How to Make Work a Return to Work from Medical Leave (and avoid human rights liability)

 In Employment Law

Once an employee on leave has signaled that a return to work is pending, it is important that an employer handle the return appropriately in order to comply with human rights legislation, which requires accommodation of disability to the point of undue hardship. While this is a well-founded obligation, putting it into practice is a more nuanced endeavor.

Here are some processes that we recommend an employer follow when facilitating a return to work:

  1. Ask for advance notice, if possible, that an employee will be returning. This will allow time to put accommodations in place and to ensure that the workplace is prepared to support the return.
  1. Before the return, ask for confirmation that an employee is cleared to return to work, and prepare a list of questions for the employee’s doctor to ascertain the employee’s limitations and needs. Alternatively, provide a functional abilities form that contemplates both physical and mental disability. Do not ask for an employee’s diagnosis. An employer should bear the cost of any medical documentation requested.
  1. Act in a timely manner. An employer who unduly delays a return may be found to be discriminating against an employee on the basis of disability. A delay in return may represent loss of income for the employee that the employer could be liable for.
  1. Consider underlying issues. A common scenario sees an employee go off on stress leave in relation to a workplace dynamic – perhaps an issue of workload, personality conflict, or in response to performance management. Consider asking the employee if he or she foresees any barriers to a successful return. If it’s something that can be addressed, do so, or else you may be repeating this process again.
  1. Come up with a return to work plan that integrates necessary accommodations and provides the employee with some structure and expectations. Recognize that this work plan is subject to change and schedule regular follow up meetings in the initial return to work period to adjust as necessary.
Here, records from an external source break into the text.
(** * Clinical-trial data assistant: question resolver and filter executor

    A shallow embedding of [question_4_clinical_agent/clinical_data_agent.py]
    (class [ClinicalTrialDataAgent]) together with the properties its
    specification states about it.

    Modelling conventions.
    - Text is a [string].  [lower] and [upper] are [str.lower] and
      [str.upper] on ASCII text: they map the ASCII letters and leave every
      other character alone.  Every keyword and every value of the rule
      table is ASCII; what is stated of arbitrary text goes through the
      case mappings without computing them, or is stated for ASCII text.
    - [w in s] (substring containment) is [contains w s].
    - A Python object that travels through [_call_llm] (the result of
      [json.loads], or the dict literal built by the rule engine) is a
      [Json] value.
    - A [DataFrame] is a header, the dtype of each column and a list of
      rows; a cell is a string or missing ([None] stands for NaN).  Only a
      column of dtype object has the [.str] accessor; a value of a column
      of another dtype is held by its text.
    - Exceptions are values of [PyError] carried in a sum type. *)

From Stdlib Require Import Bool Arith List Lia Ascii String Sorted.
Import ListNotations.
Open Scope string_scope.
Open Scope list_scope.
Set Warnings "-register-all".

(** ** Text primitives *)

Module Text.

Definition is_upper (c : ascii) : bool :=
  let n := nat_of_ascii c in Nat.leb 65 n && Nat.leb n 90.

Definition is_lower (c : ascii) : bool :=
  let n := nat_of_ascii c in Nat.leb 97 n && Nat.leb n 122.

Definition lower_char (c : ascii) : ascii :=
  if is_upper c then ascii_of_nat (nat_of_ascii c + 32) else c.

Definition upper_char (c : ascii) : ascii :=
  if is_lower c then ascii_of_nat (nat_of_ascii c - 32) else c.

Definition is_ascii_char (c : ascii) : bool := Nat.ltb (nat_of_ascii c) 128.

(** [s.isascii()] *)
Fixpoint is_ascii (s : string) : bool :=
  match s with
  | EmptyString => true
  | String c s' => is_ascii_char c && is_ascii s'
  end.

(** [s.lower()] on ASCII text: the letters A to Z are mapped, every other
    character is left as it is. *)
Fixpoint lower (s : string) : string :=
  match s with
  | EmptyString => EmptyString
  | String c s' => String (lower_char c) (lower s')
  end.

(** [s.upper()] on ASCII text: the letters a to z are mapped, every other
    character is left as it is. *)
Fixpoint upper (s : string) : string :=
  match s with
  | EmptyString => EmptyString
  | String c s' => String (upper_char c) (upper s')
  end.

(** [s.startswith(w)] *)
Fixpoint starts_with (w s : string) : bool :=
  match w, s with
  | EmptyString, _ => true
  | String _ _, EmptyString => false
  | String a w', String b s' => Ascii.eqb a b && starts_with w' s'
  end.

(** [w in s] *)
Fixpoint contains (w s : string) : bool :=
  starts_with w s ||
  match s with
  | EmptyString => false
  | String _ s' => contains w s'
  end.

(** [any(word in s for word in words)] *)
Definition any_in (words : list string) (s : string) : bool :=
  existsb (fun word => contains word s) words.

End Text.
Import Text.

(** ** Python values and exceptions *)

Inductive Json : Type :=
| JNull
| JBool (b : bool)
| JNum (n : nat)
| JStr (s : string)
| JArr (items : list Json)
| JObj (fields : list (string * Json)).

Inductive PyError : Type :=
| KeyError (key : string)
| TypeError
| AttributeError
| IllTyped.

Definition Result (A : Type) : Type := (PyError + A)%type.

Definition ret {A} (a : A) : Result A := inr a.
Definition raise {A} (e : PyError) : Result A := inl e.
Definition bind {A B} (m : Result A) (k : A -> Result B) : Result B :=
  match m with
  | inl e => inl e
  | inr a => k a
  end.

Notation "x <- m ;; k" := (bind m (fun x => k))
  (at level 61, m at next level, right associativity).

(** [d.get(key)] on the fields of a dict *)
Fixpoint assoc (key : string) (fields : list (string * Json)) : option Json :=
  match fields with
  | [] => None
  | (k, v) :: rest => if String.eqb k key then Some v else assoc key rest
  end.

(** [obj[key]] with a string key: a dict answers or raises [KeyError];
    anything else raises [TypeError]. *)
Definition getitem (obj : Json) (key : string) : Result Json :=
  match obj with
  | JObj fields =>
      match assoc key fields with
      | Some v => ret v
      | None => raise (KeyError key)
      end
  | _ => raise TypeError
  end.

(** The dict literal [{"target_column": c, "filter_value": v}]. *)
Definition response (c v : string) : Json :=
  JObj [("target_column", JStr c); ("filter_value", JStr v)].

(** ** The rule-based resolver: [_mock_llm_response] *)

Definition severity_triggers : list string :=
  ["severity"; "severe"; "intensity"; "intense"].

Definition severity_levels : list string := ["mild"; "moderate"; "severe"].

(** Severity/Intensity mapping; falls through when no level word is found. *)
Definition severity_rule (question_lower : string) : option Json :=
  if any_in severity_triggers question_lower then
    if contains "mild" question_lower then Some (response "AESEV" "MILD")
    else if contains "moderate" question_lower then Some (response "AESEV" "MODERATE")
    else if contains "severe" question_lower then Some (response "AESEV" "SEVERE")
    else None
  else None.

(** Body system mapping *)
Definition body_system_rule (question_lower : string) : option Json :=
  if any_in ["cardiac"; "heart"; "cardiovascular"] question_lower then
    Some (response "AESOC" "CARDIAC DISORDERS")
  else if any_in ["skin"; "dermal"; "dermatologic"] question_lower then
    Some (response "AESOC" "SKIN AND SUBCUTANEOUS TISSUE DISORDERS")
  else if any_in ["gastrointestinal"; "digestive"; "gi"; "stomach"] question_lower then
    Some (response "AESOC" "GASTROINTESTINAL DISORDERS")
  else if any_in ["infection"; "infectious"] question_lower then
    Some (response "AESOC" "INFECTIONS AND INFESTATIONS")
  else if any_in ["general disorder"; "administration site"] question_lower then
    Some (response "AESOC" "GENERAL DISORDERS AND ADMINISTRATION SITE CONDITIONS")
  else None.

(** Specific condition mapping (AETERM); a dict iterates in insertion order. *)
Definition conditions : list (string * string) :=
  [ ("erythema", "ERYTHEMA");
    ("diarrhea", "DIARRHOEA");
    ("diarrhoea", "DIARRHOEA");
    ("fatigue", "FATIGUE");
    ("pruritus", "APPLICATION SITE PRURITUS");
    ("itching", "APPLICATION SITE PRURITUS");
    ("headache", "HEADACHE");
    ("nausea", "NAUSEA");
    ("hiatus hernia", "HIATUS HERNIA");
    ("bundle branch block", "BUNDLE BRANCH BLOCK LEFT");
    ("respiratory infection", "UPPER RESPIRATORY TRACT INFECTION") ].

Fixpoint scan_conditions (items : list (string * string)) (question_lower : string)
  : option Json :=
  match items with
  | [] => None
  | (condition_key, condition_value) :: rest =>
      if contains condition_key question_lower
      then Some (response "AETERM" condition_value)
      else scan_conditions rest question_lower
  end.

Definition condition_rule (question_lower : string) : option Json :=
  scan_conditions conditions question_lower.

(** Serious event mapping *)
Definition serious_rule (question_lower : string) : option Json :=
  if contains "serious" question_lower then
    let value :=
      if contains "yes" question_lower || contains "serious" question_lower
      then "Y" else "N" in
    Some (response "AESER" value)
  else None.

(** Relationship mapping; falls through when no causality word is found. *)
Definition relationship_rule (question_lower : string) : option Json :=
  if contains "relationship" question_lower || contains "related" question_lower then
    if contains "probable" question_lower then Some (response "AEREL" "PROBABLE")
    else if contains "possible" question_lower then Some (response "AEREL" "POSSIBLE")
    else if contains "remote" question_lower then Some (response "AEREL" "REMOTE")
    else if contains "none" question_lower then Some (response "AEREL" "NONE")
    else None
  else None.

(** Outcome mapping *)
Definition outcome_rule (question_lower : string) : option Json :=
  if contains "outcome" question_lower || contains "resolved" question_lower
     || contains "recovered" question_lower then
    if contains "not" question_lower
    then Some (response "AEOUT" "NOT RECOVERED/NOT RESOLVED")
    else Some (response "AEOUT" "RECOVERED/RESOLVED")
  else None.

(** The rules in the order the source tries them. *)
Definition rules : list (string -> option Json) :=
  [ severity_rule; body_system_rule; condition_rule;
    serious_rule; relationship_rule; outcome_rule ].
If, despite your collective best efforts and full accommodation, the employee does not succeed in the return in the short term, consider whether you need to obtain further medical information, adjust the plan, or if there’s a different role that the employee can perform temporarily. If not, it may be that the employee needs to resume a leave.

A best practice is to keep the employee involved in the process and never to give him or her the impression of being a nuisance or drain on the workplace. A supported employee often equates to a more productive employee with a greater chance of a successful return.